* _Provided material_
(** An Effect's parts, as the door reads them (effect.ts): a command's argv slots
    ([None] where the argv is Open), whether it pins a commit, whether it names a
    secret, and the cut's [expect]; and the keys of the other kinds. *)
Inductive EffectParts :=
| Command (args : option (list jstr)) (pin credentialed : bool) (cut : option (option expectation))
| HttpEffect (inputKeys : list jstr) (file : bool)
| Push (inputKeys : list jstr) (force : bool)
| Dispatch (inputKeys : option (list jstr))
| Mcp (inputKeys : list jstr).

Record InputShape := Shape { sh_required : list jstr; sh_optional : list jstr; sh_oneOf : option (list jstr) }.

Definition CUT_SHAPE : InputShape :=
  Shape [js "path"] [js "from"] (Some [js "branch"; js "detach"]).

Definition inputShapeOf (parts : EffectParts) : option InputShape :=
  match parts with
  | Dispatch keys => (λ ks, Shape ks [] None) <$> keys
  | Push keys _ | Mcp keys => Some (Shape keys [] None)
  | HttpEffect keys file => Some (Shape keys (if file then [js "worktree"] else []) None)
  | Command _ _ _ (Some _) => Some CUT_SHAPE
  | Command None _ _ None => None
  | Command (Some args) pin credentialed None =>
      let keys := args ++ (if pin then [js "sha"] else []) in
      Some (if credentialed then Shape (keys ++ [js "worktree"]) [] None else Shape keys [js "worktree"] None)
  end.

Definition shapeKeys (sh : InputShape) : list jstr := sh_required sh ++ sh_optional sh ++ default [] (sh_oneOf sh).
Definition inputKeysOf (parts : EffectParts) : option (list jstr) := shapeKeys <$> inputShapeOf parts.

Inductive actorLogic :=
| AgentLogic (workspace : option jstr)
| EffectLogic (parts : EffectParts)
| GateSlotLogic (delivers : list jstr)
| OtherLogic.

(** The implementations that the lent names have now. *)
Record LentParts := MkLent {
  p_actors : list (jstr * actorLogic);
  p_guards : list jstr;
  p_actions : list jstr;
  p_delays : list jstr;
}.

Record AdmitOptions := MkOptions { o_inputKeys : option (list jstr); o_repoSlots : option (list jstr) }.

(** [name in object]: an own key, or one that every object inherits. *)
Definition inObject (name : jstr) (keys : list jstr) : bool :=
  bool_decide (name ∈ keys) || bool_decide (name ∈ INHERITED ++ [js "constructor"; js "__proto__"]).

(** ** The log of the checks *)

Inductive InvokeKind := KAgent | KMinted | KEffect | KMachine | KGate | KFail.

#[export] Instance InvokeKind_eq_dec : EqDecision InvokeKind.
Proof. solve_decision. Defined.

...

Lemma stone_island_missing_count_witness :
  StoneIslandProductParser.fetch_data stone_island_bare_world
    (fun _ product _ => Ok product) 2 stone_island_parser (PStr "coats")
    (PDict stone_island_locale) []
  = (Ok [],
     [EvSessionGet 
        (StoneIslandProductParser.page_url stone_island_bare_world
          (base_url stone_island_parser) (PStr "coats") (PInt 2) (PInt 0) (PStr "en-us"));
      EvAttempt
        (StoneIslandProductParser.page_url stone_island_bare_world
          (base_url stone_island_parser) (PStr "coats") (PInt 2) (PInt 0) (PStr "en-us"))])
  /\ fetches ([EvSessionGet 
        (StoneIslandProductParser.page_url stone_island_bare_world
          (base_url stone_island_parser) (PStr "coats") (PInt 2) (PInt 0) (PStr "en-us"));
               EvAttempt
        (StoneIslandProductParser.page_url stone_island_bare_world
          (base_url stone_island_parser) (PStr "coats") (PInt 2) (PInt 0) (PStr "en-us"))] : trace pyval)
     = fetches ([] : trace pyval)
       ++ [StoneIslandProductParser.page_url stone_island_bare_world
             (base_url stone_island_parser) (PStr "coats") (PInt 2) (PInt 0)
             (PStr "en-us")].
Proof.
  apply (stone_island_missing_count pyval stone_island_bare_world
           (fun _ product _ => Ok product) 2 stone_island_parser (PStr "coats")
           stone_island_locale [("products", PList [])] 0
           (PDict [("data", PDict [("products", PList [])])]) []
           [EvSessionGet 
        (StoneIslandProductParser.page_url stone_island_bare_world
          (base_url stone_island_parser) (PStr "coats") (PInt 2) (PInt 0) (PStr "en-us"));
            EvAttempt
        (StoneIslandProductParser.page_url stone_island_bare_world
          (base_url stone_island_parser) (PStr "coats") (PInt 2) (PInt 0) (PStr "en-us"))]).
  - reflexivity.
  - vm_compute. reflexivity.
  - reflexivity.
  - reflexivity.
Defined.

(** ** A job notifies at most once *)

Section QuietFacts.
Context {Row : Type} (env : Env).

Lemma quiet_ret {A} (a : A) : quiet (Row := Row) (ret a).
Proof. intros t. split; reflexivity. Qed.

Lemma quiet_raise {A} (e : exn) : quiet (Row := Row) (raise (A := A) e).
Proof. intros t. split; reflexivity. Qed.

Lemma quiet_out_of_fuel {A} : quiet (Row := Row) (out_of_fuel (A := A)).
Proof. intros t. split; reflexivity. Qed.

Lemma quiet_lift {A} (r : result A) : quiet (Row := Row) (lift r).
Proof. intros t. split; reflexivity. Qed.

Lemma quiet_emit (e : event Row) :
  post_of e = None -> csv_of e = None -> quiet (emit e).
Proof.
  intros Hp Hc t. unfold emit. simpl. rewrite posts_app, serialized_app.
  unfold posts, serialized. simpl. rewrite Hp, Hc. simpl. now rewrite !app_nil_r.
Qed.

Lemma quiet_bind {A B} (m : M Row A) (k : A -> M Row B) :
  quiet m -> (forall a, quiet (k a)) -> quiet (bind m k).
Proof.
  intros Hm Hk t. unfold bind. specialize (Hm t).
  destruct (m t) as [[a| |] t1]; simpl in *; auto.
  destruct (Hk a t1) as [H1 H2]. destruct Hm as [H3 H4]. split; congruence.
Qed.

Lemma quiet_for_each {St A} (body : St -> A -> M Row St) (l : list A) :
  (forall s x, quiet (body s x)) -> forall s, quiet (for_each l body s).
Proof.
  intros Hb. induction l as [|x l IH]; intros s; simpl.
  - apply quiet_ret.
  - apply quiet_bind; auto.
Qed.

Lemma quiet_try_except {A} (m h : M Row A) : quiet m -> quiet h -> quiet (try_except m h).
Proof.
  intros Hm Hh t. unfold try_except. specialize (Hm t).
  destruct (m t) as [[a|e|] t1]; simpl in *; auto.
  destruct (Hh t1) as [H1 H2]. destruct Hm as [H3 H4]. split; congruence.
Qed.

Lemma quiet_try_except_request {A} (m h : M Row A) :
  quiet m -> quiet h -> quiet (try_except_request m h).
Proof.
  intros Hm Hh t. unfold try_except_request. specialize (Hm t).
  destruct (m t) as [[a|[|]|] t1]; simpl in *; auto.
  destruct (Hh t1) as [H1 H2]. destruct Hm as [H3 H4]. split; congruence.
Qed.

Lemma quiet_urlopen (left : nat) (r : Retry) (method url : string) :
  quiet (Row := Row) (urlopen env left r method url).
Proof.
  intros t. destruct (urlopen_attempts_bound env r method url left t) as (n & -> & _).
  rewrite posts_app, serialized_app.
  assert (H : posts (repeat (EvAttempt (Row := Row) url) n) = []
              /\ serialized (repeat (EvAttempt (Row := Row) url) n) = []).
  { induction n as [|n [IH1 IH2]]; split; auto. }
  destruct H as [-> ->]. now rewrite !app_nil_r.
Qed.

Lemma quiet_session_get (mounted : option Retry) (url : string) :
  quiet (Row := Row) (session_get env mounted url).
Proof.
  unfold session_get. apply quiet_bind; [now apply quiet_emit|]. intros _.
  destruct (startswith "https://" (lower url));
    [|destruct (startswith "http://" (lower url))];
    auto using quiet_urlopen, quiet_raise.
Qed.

---

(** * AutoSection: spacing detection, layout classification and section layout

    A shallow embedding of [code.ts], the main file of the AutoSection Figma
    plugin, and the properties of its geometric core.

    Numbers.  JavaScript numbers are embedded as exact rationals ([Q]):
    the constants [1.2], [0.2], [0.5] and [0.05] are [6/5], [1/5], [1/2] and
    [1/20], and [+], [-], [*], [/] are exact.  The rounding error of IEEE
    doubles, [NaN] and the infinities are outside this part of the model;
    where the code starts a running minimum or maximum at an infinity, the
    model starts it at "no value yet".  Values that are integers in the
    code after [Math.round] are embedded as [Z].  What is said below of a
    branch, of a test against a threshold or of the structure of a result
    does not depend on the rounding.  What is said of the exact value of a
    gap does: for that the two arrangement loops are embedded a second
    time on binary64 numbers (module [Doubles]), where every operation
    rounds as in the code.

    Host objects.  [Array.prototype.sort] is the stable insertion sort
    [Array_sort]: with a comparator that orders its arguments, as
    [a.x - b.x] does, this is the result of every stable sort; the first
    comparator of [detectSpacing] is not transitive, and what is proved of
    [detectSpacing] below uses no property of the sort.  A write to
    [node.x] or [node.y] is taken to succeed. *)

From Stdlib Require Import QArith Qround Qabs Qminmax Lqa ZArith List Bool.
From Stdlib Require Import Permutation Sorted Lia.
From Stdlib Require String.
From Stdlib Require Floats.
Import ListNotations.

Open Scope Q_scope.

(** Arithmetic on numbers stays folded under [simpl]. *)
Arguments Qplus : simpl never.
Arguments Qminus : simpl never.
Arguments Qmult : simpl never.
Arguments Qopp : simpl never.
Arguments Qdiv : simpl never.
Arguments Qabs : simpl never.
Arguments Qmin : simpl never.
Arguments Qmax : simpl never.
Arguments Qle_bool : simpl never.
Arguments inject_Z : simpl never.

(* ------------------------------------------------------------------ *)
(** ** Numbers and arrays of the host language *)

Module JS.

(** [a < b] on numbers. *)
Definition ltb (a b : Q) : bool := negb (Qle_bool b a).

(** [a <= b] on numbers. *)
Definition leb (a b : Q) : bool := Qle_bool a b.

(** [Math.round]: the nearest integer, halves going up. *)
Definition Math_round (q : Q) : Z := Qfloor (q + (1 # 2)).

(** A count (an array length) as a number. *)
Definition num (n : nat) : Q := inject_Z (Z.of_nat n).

* _Goal of the exercise_
Copy, exactly and only, the lines above that begin with the one containing "plugin, and the" and finish with the one containing "Arguments Qminus : simpl never.".

* _Answer to this task_
    plugin, and the properties of its geometric core.

    Numbers.  JavaScript numbers are embedded as exact rationals ([Q]):
    the constants [1.2], [0.2], [0.5] and [0.05] are [6/5], [1/5], [1/2] and
    [1/20], and [+], [-], [*], [/] are exact.  The rounding error of IEEE
    doubles, [NaN] and the infinities are outside this part of the model;
    where the code starts a running minimum or maximum at an infinity, the
    model starts it at "no value yet".  Values that are integers in the
    code after [Math.round] are embedded as [Z].  What is said below of a
    branch, of a test against a threshold or of the structure of a result
    does not depend on the rounding.  What is said of the exact value of a
    gap does: for that the two arrangement loops are embedded a second
    time on binary64 numbers (module [Doubles]), where every operation
    rounds as in the code.

    Host objects.  [Array.prototype.sort] is the stable insertion sort
    [Array_sort]: with a comparator that orders its arguments, as
    [a.x - b.x] does, this is the result of every stable sort; the first
    comparator of [detectSpacing] is not transitive, and what is proved of
    [detectSpacing] below uses no property of the sort.  A write to
    [node.x] or [node.y] is taken to succeed. *)

From Stdlib Require Import QArith Qround Qabs Qminmax Lqa ZArith List Bool.
From Stdlib Require Import Permutation Sorted Lia.
From Stdlib Require String.
From Stdlib Require Floats.
Import ListNotations.

Open Scope Q_scope.

(** Arithmetic on numbers stays folded under [simpl]. *)
Arguments Qplus : simpl never.
Arguments Qminus : simpl never.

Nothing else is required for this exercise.